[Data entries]
■ ■ ■

(** X15. The required fields are found exactly when, taken as optional
    fields, they are all found. *)
Theorem required_fields_found_optional (supplied : option pydict) (required : gset string) :
  required_fields_found supplied required = true
  ↔ optional_fields_found supplied required = FoundSet required.
Proof.
  unfold required_fields_found, optional_fields_found.
  destruct (present supplied); [| done].
  rewrite bool_decide_eq_true. split; [by intros -> | by intros [= ->]].
Qed.

(** X16. The validators look at the keys of the mapping and never at the
    values: a field whose value is [None] is found like any other. *)
Theorem validators_keys_only (d d' : pydict) (fields : gset string) :
  dict_keys d = dict_keys d' →
  required_fields_found (Some d) fields = required_fields_found (Some d') fields
  ∧ optional_fields_found (Some d) fields = optional_fields_found (Some d') fields
  ∧ require_valid_inputs (Some d) fields = require_valid_inputs (Some d') fields.
Proof.
  intros Hk.
  assert (present (Some d) = present (Some d')) as Hp
    by (destruct d, d'; simpl in *; congruence).
  unfold require_valid_inputs, required_fields_found, optional_fields_found, keys_of,
    iter_keys. by rewrite Hp, Hk.
Qed.

End ValidatorFacts.

(** ** The further behaviour on sample invocations *)

Module BehaviourExamples.
Import Py Apigateway Json Examples WrapperFacts ValidatorFacts.

Lemma wrapper_too_few_arguments_witness :
  wrapper json_dumps (returning item) [event] start
  = Raised (Exception (IndexError "tuple index out of range"))
      {| response := default_response; log := log start; calls := calls start |}.
Proof. apply wrapper_too_few_arguments. simpl. lia. Defined.

Lemma wrapper_event_not_serializable_witness :
  wrapper (bounded_dumps 1) (returning item) [event; context] start
  = Raised (Exception (OtherException "RecursionError"
                         "maximum recursion depth exceeded while encoding a JSON object"))
      {| response := default_response; log := log start; calls := calls start |}.
Proof.
  apply (wrapper_event_not_serializable (bounded_dumps 1) (returning item)
           [event; context] event context
           (OtherException "RecursionError"
              "maximum recursion depth exceeded while encoding a JSON object") start);
    (reflexivity || discriminate).
Defined.

Lemma wrapper_event_not_mapping_witness :
  ∃ msg, wrapper json_dumps (returning item) [VList []; context] start
         = Raised (Exception (TypeError msg))
             {| response := default_response;
                log := log start ++ [(INFO, "event: " +:+ "[]")];
                calls := calls start |}.
Proof.
  apply (wrapper_event_not_mapping json_dumps (returning item) [VList []; context]
           (VList []) context "[]" start); (reflexivity || discriminate).
Defined.

Lemma wrapper_success_state_witness :
  wrapper json_dumps (returning VNone) [event; context] start
  = Done (VDict [("statusCode", VStr "200");
                 ("body", VStr (dumps (VDict [("message", VStr "Success")])))])
      {| response :=
           VDict [("statusCode", VStr "200");
                  ("body", VStr (dumps (VDict [("message", VStr "Success")])))];
         log := log start
                ++ [(INFO, "event: " +:+ dumps event);
                    (DEBUG, "Received '/items' request with params: {'id': '7'} and body: None");
                    (INFO, "Returning repsonse: "
                             +:+ str (VDict [("statusCode", VStr "200");
                                             ("body", VStr (dumps (VDict [("message", VStr "Success")])))]))];
         calls := calls start ++ [(event, context)] |}.
Proof.
  apply (wrapper_success_state json_dumps (returning VNone) [event; context] event context
           (dumps event)
           "Received '/items' request with params: {'id': '7'} and body: None"
           VNone (dumps (VDict [("message", VStr "Success")])) start); reflexivity.
Defined.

■ ■ ■

#### WHAT THIS TASK INVOLVES:
All entries above must be reproduced without a single change.

#### RESPONSE TO THE EXERCISE:
(** X15. The required fields are found exactly when, taken as optional
    fields, they are all found. *)
Theorem required_fields_found_optional (supplied : option pydict) (required : gset string) :
  required_fields_found supplied required = true
  ↔ optional_fields_found supplied required = FoundSet required.
Proof.
  unfold required_fields_found, optional_fields_found.
  destruct (present supplied); [| done].
  rewrite bool_decide_eq_true. split; [by intros -> | by intros [= ->]].
Qed.

(** X16. The validators look at the keys of the mapping and never at the
    values: a field whose value is [None] is found like any other. *)
Theorem validators_keys_only (d d' : pydict) (fields : gset string) :
  dict_keys d = dict_keys d' →
  required_fields_found (Some d) fields = required_fields_found (Some d') fields
  ∧ optional_fields_found (Some d) fields = optional_fields_found (Some d') fields
  ∧ require_valid_inputs (Some d) fields = require_valid_inputs (Some d') fields.
Proof.
  intros Hk.
  assert (present (Some d) = present (Some d')) as Hp
    by (destruct d, d'; simpl in *; congruence).
  unfold require_valid_inputs, required_fields_found, optional_fields_found, keys_of,
    iter_keys. by rewrite Hp, Hk.
Qed.

End ValidatorFacts.

(** ** The further behaviour on sample invocations *)

Module BehaviourExamples.
Import Py Apigateway Json Examples WrapperFacts ValidatorFacts.

Lemma wrapper_too_few_arguments_witness :
  wrapper json_dumps (returning item) [event] start
  = Raised (Exception (IndexError "tuple index out of range"))
      {| response := default_response; log := log start; calls := calls start |}.
Proof. apply wrapper_too_few_arguments. simpl. lia. Defined.

Lemma wrapper_event_not_serializable_witness :
  wrapper (bounded_dumps 1) (returning item) [event; context] start
  = Raised (Exception (OtherException "RecursionError"
                         "maximum recursion depth exceeded while encoding a JSON object"))
      {| response := default_response; log := log start; calls := calls start |}.
Proof.
  apply (wrapper_event_not_serializable (bounded_dumps 1) (returning item)
           [event; context] event context
           (OtherException "RecursionError"
              "maximum recursion depth exceeded while encoding a JSON object") start);
    (reflexivity || discriminate).
Defined.

Lemma wrapper_event_not_mapping_witness :
  ∃ msg, wrapper json_dumps (returning item) [VList []; context] start
         = Raised (Exception (TypeError msg))
             {| response := default_response;
                log := log start ++ [(INFO, "event: " +:+ "[]")];
                calls := calls start |}.
Proof.
  apply (wrapper_event_not_mapping json_dumps (returning item) [VList []; context]
           (VList []) context "[]" start); (reflexivity || discriminate).
Defined.

Lemma wrapper_success_state_witness :
  wrapper json_dumps (returning VNone) [event; context] start
  = Done (VDict [("statusCode", VStr "200");
                 ("body", VStr (dumps (VDict [("message", VStr "Success")])))])
      {| response :=
           VDict [("statusCode", VStr "200");
                  ("body", VStr (dumps (VDict [("message", VStr "Success")])))];
         log := log start
                ++ [(INFO, "event: " +:+ dumps event);
                    (DEBUG, "Received '/items' request with params: {'id': '7'} and body: None");
                    (INFO, "Returning repsonse: "
                             +:+ str (VDict [("statusCode", VStr "200");
                                             ("body", VStr (dumps (VDict [("message", VStr "Success")])))]))];
         calls := calls start ++ [(event, context)] |}.
Proof.
  apply (wrapper_success_state json_dumps (returning VNone) [event; context] event context
           (dumps event)
           "Received '/items' request with params: {'id': '7'} and body: None"
           VNone (dumps (VDict [("message", VStr "Success")])) start); reflexivity.
Defined.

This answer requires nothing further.